Our design will integrate multiple functional modules on the same chip to sequentially achieve label-free exosome purification, surface protein profiling on plasmonic sensors, and multiplexed microRNA detection. Specifically, exosomes will be continuously sorted by size in nanofluidic pillar array, which is based on my previous development at IBM (nnano.2016.134). The purified exosomes will then be captured onto plasmonic sensors labeled with nanometer-sized antibody pairs highly specific to the exosome protein markers for sensitive optical detection. 

(1)   Benjamin H. Wunsch †, Joshua T. Smith, Stacey M. Gifford, Chao Wang, Markus Brink, Robert Bruce, Robert H. Austin, Gustavo Stolovitzky, and Yann Astier, “Nanoscale Lateral Displacement Arrays for Separation of Exosomes and Colloids Down to 20nm,” Nat. Nanotechnol., vol. 11, pp. 936–940, 2016.
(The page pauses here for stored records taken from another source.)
(** The argument of [executeRequest] in [updateRegistry], or what building
    it throws. *)
Definition update_config (opts : Options) (user fileID srv : JSValue) : Result Options :=
  publicKey <- member user "publicKey" ;;
  key <- Array_from publicKey ;;
  fileid <- fileid_object fileID ;;
  value <- member srv "value" ;;
  revision <- member value "revision" ;;
  valueAgain <- member srv "value" ;;
  valueData <- member valueAgain "data" ;;
  dataBuffer <- Buffer_from valueData ;;
  dataBytes <- Uint8Array_from dataBuffer ;;
  data <- Array_from dataBytes ;;
  signatureField <- member srv "signature" ;;
  signatureBuffer <- Buffer_from signatureField ;;
  signatureBytes <- Uint8Array_from signatureBuffer ;;
  signature <- Array_from signatureBytes ;;
  ok (spread opts
        (<["method" := JString "post"]>
        (<["data" :=
            JObject (<["publickey" :=
                        JObject (<["algorithm" := JString "ed25519"]>
                                (<["key" := key]> ∅))]>
                    (<["fileid" := fileid]>
                    (<["revision" := revision]>
                    (<["data" := data]>
                    (<["signature" := signature]> ∅)))))]>
         ∅))).

(** [updateRegistry(user, fileID, srv, customOptions)]: a boolean.  As in
    [lookupRegistry], the argument of [executeRequest] is built inside the
    [try]. *)
Definition updateRegistry (client : Client) (user fileID srv perCall : JSValue)
    : Prog JSValue :=
  let opts := registry_options client perCall in
  match update_config opts user fileID srv with
  | inl err =>
      (* catch: the error is logged to the console, then *)
      Ret (JBool false)
  | inr config =>
      Call (ExecuteRequest config) (fun outcome =>
        match outcome with
        | inl err =>
            (* catch: the error is logged to the console, then *)
            Ret (JBool false)
        | inr response =>
            if status response =? 204 then Ret (JBool true)
            else Throw (UnexpectedStatus (status response))
        end)
  end.

End WithExternals.

End LegacyRegistry.

(* ===================================================================== *)
(** * A fixture: the collaborators and a scripted portal for the examples *)
(* ===================================================================== *)

Module Fixture.

(** ** Base64, the URL-safe alphabet without padding (utils/encoding.js) *)

Definition ALPHABET : string :=
  "ABCDEFGHIJKLMNOPQRSTUVWXYZabcdefghijklmnopqrstuvwxyz0123456789-_".

(** The [width] low bits of [v], the highest first. *)
Fixpoint to_bits (width : nat) (v : Z) : list bool :=
  match width with
  | O => []
  | S w => Z.testbit v (Z.of_nat w) :: to_bits w v
  end.

Definition of_bits (l : list bool) : Z :=
  fold_left (fun acc (b : bool) => 2 * acc + (if b then 1 else 0)) l 0.

(** Groups of [n] bits; a last shorter group is filled with zeros when
    [pad] is set and dropped otherwise. *)
Fixpoint groups (fuel n : nat) (pad : bool) (l : list bool) : list (list bool) :=
  match fuel, l with
  | O, _ => []
  | _, [] => []
  | S fuel', _ =>
      let g := take n l in
      if (List.length g <? n)%nat then
        if pad then [(g ++ repeat false (n - List.length g))%list] else []
      else g :: groups fuel' n pad (drop n l)
  end.

Definition char_at (i : Z) : ascii :=
  default "A"%char (String.get (Z.to_nat i) ALPHABET).

Fixpoint index_of (c : ascii) (s : string) (i : Z) : Z :=
  match s with
  | EmptyString => 0
  | String d rest => if Ascii.eqb c d then i else index_of c rest (i + 1)
  end.

Definition string_of_chars (l : list ascii) : string :=
  fold_right String EmptyString l.

Definition base64_encode (b : bytes) : string :=
  let bits := List.concat (map (to_bits 8) b) in
  string_of_chars (map (fun g => char_at (of_bits g)) (groups (List.length bits) 6 true bits)).

Definition base64_decode (s : string) : bytes :=
  let bits := List.concat (map (fun c => to_bits 6 (index_of c ALPHABET 0)) (list_ascii_of_string s)) in
  map of_bits (groups (List.length bits) 8 false bits).

(** ** Skylinks *)

Definition SIA_PREFIX : string := "sia://".

Definition fixture_formatSkylink (skylink : string) : string :=
  if String.eqb skylink "" then skylink
  else if StringUtils.startsWith skylink SIA_PREFIX then skylink
  else SIA_PREFIX +:+ skylink.

(** The version of a skylink is in the two low bits of its bitfield, the
    first two bytes in little-endian order; version 1 is a data link. *)
Definition fixture_isSkylinkV1 (skylink : string) : bool :=
  match base64_decode skylink with
  | b0 :: _ => Z.land b0 3 + 1 =? 1
  | [] => false
  end.

Fixpoint all_in_alphabet (s : string) : bool :=
  match s with
  | EmptyString => true
  | String c rest =>
      (Ascii.eqb c "A" || negb (index_of c ALPHABET 0 =? 0)) && all_in_alphabet rest
  end.

(** A parser for the skylinks of the examples: 46 characters of the
    alphabet, with or without the prefix. *)
Definition fixture_parseSkylink (s : string) : option string :=
  let bare := StringUtils.trimUriPrefix s SIA_PREFIX in
  if Nat.eqb (String.length bare) 46 && all_in_alphabet bare then Some bare else None.

(** ** Options (utils/options.js, registry.js, skydb_v2.js, upload.js) *)

Definition BASE : Options :=
  <["APIKey" := JString ""]>
  (<["customUserAgent" := JString ""]>
  (<["customCookie" := JString ""]>
  (<["onDownloadProgress" := JUndefined]>
  (<["onUploadProgress" := JUndefined]> ∅)))).

Definition GET_ENTRY : Options :=
  spread BASE
    (<["endpointGetEntry" := JString "/skynet/registry"]>
    (<["hashedDataKeyHex" := JBool false]> ∅)).

Definition SET_ENTRY : Options :=
  spread BASE
    (<["endpointSetEntry" := JString "/skynet/registry"]>
    (<["hashedDataKeyHex" := JBool false]> ∅)).

Definition UPLOAD : Options :=
  spread BASE (<["endpointUpload" := JString "/skynet/skyfile"]> ∅).

Definition DOWNLOAD : Options :=
  spread BASE
    (<["endpointDownload" := JString "/"]>
    (<["download" := JBool false]>
    (<["path" := JUndefined]>
    (<["range" := JUndefined]>
    (<["responseType" := JUndefined]>
    (<["subdomain" := JBool false]> ∅)))))).

Definition GET_JSON : Options :=
  spread (spread (spread BASE GET_ENTRY) DOWNLOAD) (<["cachedDataLink" := JUndefined]> ∅).

Definition SET_JSON : Options :=
  spread (spread (spread BASE GET_ENTRY) SET_ENTRY) UPLOAD.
(2)   Benjamin H. Wunsch, Sung-Cheol Kim, Stacey M. Gifford, Yann Astier, Chao Wang, Robert L. Bruce, Jyotica V. Patel, Elizabeth A. Duch, Simon Dawes, Gustavo Stolovitzky, and Joshua T. Smith, “Gel-on-a-chip: continuous, velocity-dependent DNA separation using nanoscale lateral displacement”, Lab on a Chip, vol. 19, pp. 1567-1578, 2019.

(3)   Lotien Richard Huang, Edward C Cox, Robert H Austin, and James C Sturm, “Continuous particle separation through deterministic lateral displacement,” Science, vol. 304, pp. 987-990, 2004.